Around this time she dreamed she was dressed in rags and walking alone down a lonely road. A car pulled up beside her and the driver was Joe, dressed in his medals. She felt awkward because she was dressed so poorly and because she was homeless; she felt lost and ragged. Even so, she got into the front seat beside him, and as they drove along she started to feel better, and her clothes began to change from shabby to fashionable. They went on driving down the road with no destination in mind. Joe happily whistled “Fascination.”

She tried phoning him once. She parked herself in the phone booth near the café and found his name and number in the phone book and forced herself to pick up the receiver. But that was as far as she got. If his wife answered, what would Augusta say? If Joe answered, would he really want to talk to her? She stood in the phone booth, holding the receiver, until a man wanting to use the phone tapped on the door.
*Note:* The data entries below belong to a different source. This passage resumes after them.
(* ===== verification/PagingEntry.v ===== *)
(** Kernel/Memory/GenericPagingEntry.h: one entry of a paging table, a 64-bit word the
    processor reads and the kernel edits through bit fields.  The fields are allocated
    from the least significant bit, as the AMD64 ABI lays them out. *)
From S2P Require Import Prelude Page.

(** ** Attributes *)

(** [Kernel/Memory/GenericPagingEntry.h:11-35] Attributes *)
Definition PRESENT : Z := Z.shiftl 1 0.
Definition READ_WRITE : Z := Z.shiftl 1 1.
Definition SUPERVISOR : Z := 0.
Definition USER : Z := Z.shiftl 1 2.
Definition WRITE_THROUGH : Z := Z.shiftl 1 3.
Definition PWT_BIT : Z := Z.shiftl 1 3.
Definition DO_NOT_CACHE : Z := Z.shiftl 1 4.
Definition PCD_BIT : Z := Z.shiftl 1 5.
Definition PAT_BIT_4K : Z := Z.shiftl 1 7.
Definition PAGE_2MB : Z := Z.shiftl 1 7.
Definition GLOBAL : Z := Z.shiftl 1 8.

(** [Kernel/Memory/GenericPagingEntry.h:37-47] operator|, operator& and operator~ on Attributes, 16 bits wide *)
Definition attributes_or (l r : Z) : Z := Z.lor l r.
Definition attributes_and (l r : Z) : Z := Z.land l r.
Definition attributes_not (a : Z) : Z := 65535 - a.

(** ** The entry *)

(** [Kernel/Memory/GenericPagingEntry.h:135-144] GenericPagingEntry *)
Record entry := Entry {
  m_attributes : Z;          (** 12 bits *)
  m_physical_address : Z;    (** 40 bits *)
  m_unused : Z;              (** 11 bits *)
  m_no_execute : bool;
}.

(** An assignment to a bit field keeps the low bits. *)
Definition field (width x : Z) : Z := x mod 2 ^ width.

(** [Kernel/Memory/GenericPagingEntry.h:124-129] set_attributes *)
Definition set_attributes (e : entry) (attributes : Z) : entry :=
  Entry (field 12 attributes) (m_physical_address e) (m_unused e) (m_no_execute e).

(** [Kernel/Memory/GenericPagingEntry.h:117-122] set_physical_address *)
Definition set_physical_address (e : entry) (address : Z) : entry :=
  Entry (m_attributes e) (field 40 (Z.shiftr address 12)) (m_unused e) (m_no_execute e).

(** [Kernel/Memory/GenericPagingEntry.h:131-133] physical_address and attributes *)
Definition physical_address (e : entry) : Z := Z.shiftl (m_physical_address e) 12.
Definition attributes (e : entry) : Z := m_attributes e.

(** [Kernel/Memory/GenericPagingEntry.h:49-55] set_present *)
Definition set_present (e : entry) (setting : bool) : entry :=
  if setting then set_attributes e (attributes_or (attributes e) PRESENT)
  else set_attributes e (attributes_and (attributes e) (attributes_not PRESENT)).

(** [Kernel/Memory/GenericPagingEntry.h:57-57] is_present *)
Definition is_present (e : entry) : bool :=
  negb (attributes_and (attributes e) PRESENT =? 0).

(** [Kernel/Memory/GenericPagingEntry.h:61-64] set_executable *)
Definition set_executable (e : entry) (setting : bool) : entry :=
  Entry (m_attributes e) (m_physical_address e) (m_unused e) setting.

(** [Kernel/Memory/GenericPagingEntry.h:66-66] is_executable *)
Definition is_executable (e : entry) : bool := negb (m_no_execute e).

(** [Kernel/Memory/GenericPagingEntry.h:68-74] set_huge *)
Definition set_huge (e : entry) (setting : bool) : entry :=
  if setting then set_attributes e (attributes_or (attributes e) PAGE_2MB)
  else set_attributes e (attributes_and (attributes e) (attributes_not PAGE_2MB)).

(** [Kernel/Memory/GenericPagingEntry.h:78-109] set_pat_index *)
Definition set_pat_index (e : entry) (index : Z) (is_4k_page : bool) : result entry :=
  _ ← ASSERT (index <? 8);
  let e :=
    if negb (Z.land index 1 =? 0) then set_attributes e (attributes_or (m_attributes e) PWT_BIT)
    else set_attributes e (attributes_and (m_attributes e) (attributes_not PWT_BIT)) in
  let e :=
    if negb (Z.land index 2 =? 0) then set_attributes e (attributes_or (m_attributes e) PCD_BIT)
    else set_attributes e (attributes_and (m_attributes e) (attributes_not PCD_BIT)) in
  mret
    (if negb (Z.land index 4 =? 0) then
       if is_4k_page then set_attributes e (attributes_or (m_attributes e) PAT_BIT_4K)
       else Entry (m_attributes e) (Z.lor (m_physical_address e) 1) (m_unused e) (m_no_execute e)
     else
       if is_4k_page then
         set_attributes e (attributes_and (m_attributes e) (attributes_not PAT_BIT_4K))
       else
         Entry (m_attributes e) (Z.land (m_physical_address e) (0xFFFFFFFFFFFFFFFF - 1))
           (m_unused e) (m_no_execute e)).

(** [Kernel/Memory/GenericPagingEntry.h:111-111] make_global *)
Definition make_global (e : entry) : entry :=
  set_attributes e (attributes_or (attributes e) GLOBAL).

(** [Kernel/Memory/GenericPagingEntry.h:113-113] make_supervisor_present *)
Definition make_supervisor_present (e : entry) : entry :=
  set_attributes e (attributes_or (attributes_or PRESENT READ_WRITE) SUPERVISOR).

(** [Kernel/Memory/GenericPagingEntry.h:115-115] make_user_present *)
Definition make_user_present (e : entry) : entry :=
  set_attributes e (attributes_or (attributes_or PRESENT READ_WRITE) USER).

(** ** The word *)

(** The layout of the bit fields in memory, which the source leaves to the compiler: from the
    least significant bit on, as the AMD64 ABI has it.  Reading and writing an entry through a
    pointer goes through these two; they translate no function of the source. *)
Definition entry_of_word (w : Z) : entry :=
  Entry (Z.land w 0xFFF) (Z.land (Z.shiftr w 12) 0xFFFFFFFFFF)
    (Z.land (Z.shiftr w 52) 0x7FF) (Z.testbit w 63).

Definition word_of_entry (e : entry) : Z :=
  m_attributes e + Z.shiftl (m_physical_address e) 12 + Z.shiftl (m_unused e) 52 +
    (if m_no_execute e then Z.shiftl 1 63 else 0).

(** Every field fits its width. *)
Record wf_entry (e : entry) : Prop := {
  wfe_attributes : 0 <= m_attributes e < 4096;
  wfe_physical : 0 <= m_physical_address e < 2 ^ 40;
  wfe_unused : 0 <= m_unused e < 2048;
}.

#[export] Instance entry_eq_dec : EqDecision entry.
Proof. solve_decision. Defined.

Lemma land_ones_mod w n m : m = Z.ones n -> 0 <= n -> Z.land w m = w mod 2 ^ n.
Proof. intros -> Hn. by apply Z.land_ones. Qed.

Lemma entry_of_word_eq w :
  is_u64 w ->
  entry_of_word w = Entry (w mod 4096) (w / 4096 mod 2 ^ 40) (w / 2 ^ 52 mod 2048)
    (bool_decide (2 ^ 63 <= w)).
Proof.
  intros Hw. unfold entry_of_word.
  rewrite (land_ones_mod w 12), (land_ones_mod _ 40), (land_ones_mod _ 11) by done.
  rewrite !Z.shiftr_div_pow2 by lia. f_equal.
  rewrite Z.testbit_spec' || rewrite Z.testbit_odd. rewrite Z.shiftr_div_pow2 by lia.
  unfold is_u64 in Hw. case_bool_decide as H.
  - by replace (w / 2 ^ 63) with 1 by dlia.
  - by replace (w / 2 ^ 63) with 0 by dlia.
Qed.

Lemma word_of_entry_eq e :
  word_of_entry e = m_attributes e + m_physical_address e * 4096 + m_unused e * 2 ^ 52 +
    (if m_no_execute e then 2 ^ 63 else 0).
Proof. unfold word_of_entry. rewrite !Z.shiftl_mul_pow2 by lia. destruct (m_no_execute e); lia. Qed.

Lemma entry_of_word_wf w : is_u64 w -> wf_entry (entry_of_word w).
Proof. intros Hw. rewrite entry_of_word_eq by done. split; cbn [m_attributes m_physical_address m_unused]; dlia. Qed.

Lemma word_of_entry_u64 e : wf_entry e -> is_u64 (word_of_entry e).
Proof. intros [? ? ?]. rewrite word_of_entry_eq. unfold is_u64. destruct (m_no_execute e); lia. Qed.

Lemma entry_word_entry e : wf_entry e -> entry_of_word (word_of_entry e) = e.
Proof.
  intros He. rewrite entry_of_word_eq by by apply word_of_entry_u64. rewrite word_of_entry_eq.
  destruct e as [a p u x], He as [Ha Hp Hu]. cbn [m_attributes m_physical_address m_unused m_no_execute] in *.
  destruct x; f_equal; try dlia.
  - apply bool_decide_eq_true. lia.
  - apply bool_decide_eq_false. lia.
Qed.

(** ** The setters keep the widths *)

Lemma set_attributes_wf e a : wf_entry e -> wf_entry (set_attributes e a).
Proof. intros [? ? ?]. split; try done. cbn [set_attributes m_attributes]. unfold field. dlia. Qed.

Lemma set_physical_address_wf e a : wf_entry e -> wf_entry (set_physical_address e a).
Proof. intros [? ? ?]. split; try done. cbn [set_physical_address m_physical_address]. unfold field. dlia. Qed.

Lemma make_supervisor_present_wf e : wf_entry e -> wf_entry (make_supervisor_present e).
Proof. apply set_attributes_wf. Qed.

Lemma make_user_present_wf e : wf_entry e -> wf_entry (make_user_present e).
Proof. apply set_attributes_wf. Qed.

Lemma set_present_wf e b : wf_entry e -> wf_entry (set_present e b).
Proof. unfold set_present. destruct b; apply set_attributes_wf. Qed.

Lemma set_huge_wf e b : wf_entry e -> wf_entry (set_huge e b).
Proof. unfold set_huge. destruct b; apply set_attributes_wf. Qed.

#[export] Hint Resolve set_attributes_wf set_physical_address_wf make_supervisor_present_wf
  make_user_present_wf set_present_wf set_huge_wf : kernel.

(** A page-aligned address below 2^52 survives the field. *)
Definition mappable (address : Z) : Prop := 0 <= address < 2 ^ 52 /\ address mod page_size = 0.

Lemma physical_address_set e a : mappable a -> physical_address (set_physical_address e a) = a.
Proof.
  intros [Ha Hal]. unfold physical_address, set_physical_address. cbn [m_physical_address].
  unfold field. rewrite Z.shiftl_mul_pow2, Z.shiftr_div_pow2 by lia.
  unfold page_size in Hal. dlia.
Qed.

(** The two bits the walk looks at. *)
Definition is_huge (e : entry) : bool := negb (attributes_and (attributes e) PAGE_2MB =? 0).

(** A one-bit mask tests the bit, and a bit field keeps its low bits. *)
Lemma mask_testbit a n : 0 <= n -> negb (Z.land a (Z.shiftl 1 n) =? 0) = Z.testbit a n.
Proof.
  intros Hn. rewrite Z.shiftl_1_l. destruct (Z.testbit a n) eqn:E.
  - apply negb_true_iff, Z.eqb_neq. intros H0. apply (f_equal (fun z => Z.testbit z n)) in H0.
    rewrite Z.land_spec, E, Z.pow2_bits_true, Z.bits_0 in H0 by done. done.
  - apply negb_false_iff, Z.eqb_eq. apply Z.bits_inj'. intros k Hk.
    rewrite Z.land_spec, Z.pow2_bits_eqb, Z.bits_0 by done.
    destruct (Z.eqb_spec n k) as [<-|]; [by rewrite E|]. by rewrite andb_false_r.
Qed.

Lemma field_testbit w a n : 0 <= n < w -> Z.testbit (field w a) n = Z.testbit a n.
Proof. intros [? ?]. unfold field. by rewrite Z.mod_pow2_bits_low. Qed.

Lemma set_present_bit e b : is_present (set_present e b) = b.
Proof.
  unfold is_present, attributes_and. unfold PRESENT at 1. rewrite mask_testbit by done.
  unfold set_present.
  destruct b; unfold set_attributes, attributes; cbn [m_attributes]; rewrite field_testbit by done.
  - unfold attributes_or. rewrite Z.lor_spec. apply orb_true_r.
  - unfold attributes_and. rewrite Z.land_spec. apply andb_false_r.
Qed.

Lemma set_present_false e :
  wf_entry e -> is_present (set_present e false) = false /\
  physical_address (set_present e false) = physical_address e.
Proof. intros He. split; [apply set_present_bit|done]. Qed.

(** ** Setters that do not do what their names say *)

(** [set_executable] stores its argument in the no-execute bit, so an entry made
    executable is not. *)
Example set_executable_inverted :
  is_executable (set_executable (entry_of_word 0) true) = false.
Proof. reflexivity. Qed.

(** PAT index 2 is the page-cache-disable bit alone, bit 4; the code sets bit 5, which
    the processor uses to record accesses. *)
Example pat_index_sets_accessed :
  (e ← set_pat_index (entry_of_word 0) 2 true; mret (attributes e)) = Ok 32.
Proof. reflexivity. Qed.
After that, she began searching for Joe along the streets of Kamloops. She’d walk for hours, pushing Joy in the
pram, haunting the pretty window displays full of things she couldn’t afford, hoping she might bump into him. Once she thought she had seen him turning a corner, and ran after him, only to find it was some other man. Another day she stepped out of the pharmacy and was standing on the fan-shaped imprint in the sidewalk that said “Rexall Drugstore,” tucking her wallet back into her purse, when she looked up to see not Joe but Manny passing by and walking down the street. Was this one of her visions? Was he a ghost or had she really stepped backwards in time?

She called, “Dad!” and ran after him, and took him by the shoulder. When he turned he wasn’t Manny at all, but some stranger. “Oh, I’m sorry,” she said. “I—”

The man smiled and tipped his hat to her and walked on. She stood in the centre of the sidewalk for some minutes, bumped and jostled by passers-by, watching her father walk away.

“I saw Gabe walking around Nanaimo today,” said Augusta.

Karl looked at her and blinked. Rose said, “What?”

“I saw him walking around, as if he weren’t sick or lying on the operating table.”

“A vision?”

“Not exactly. I thought it was him, but then it wasn’t. I was so sure I’d seen him.”

“That’s encouraging, don’t you think?” asked Rose. “Maybe some part of you is saying he’ll be up and walking around in no time.”

Augusta didn’t tell Rose the rest, about how she had been so convinced it was Gabe that she’d called out his name. But still she’d been groggy, half asleep. She’d been
dozing as the train pulled into the station. Esther had woken her. “Is this your stop?” she said, shaking Augusta’s knee, shaking her awake. “Hey, are you getting off in Nanaimo?”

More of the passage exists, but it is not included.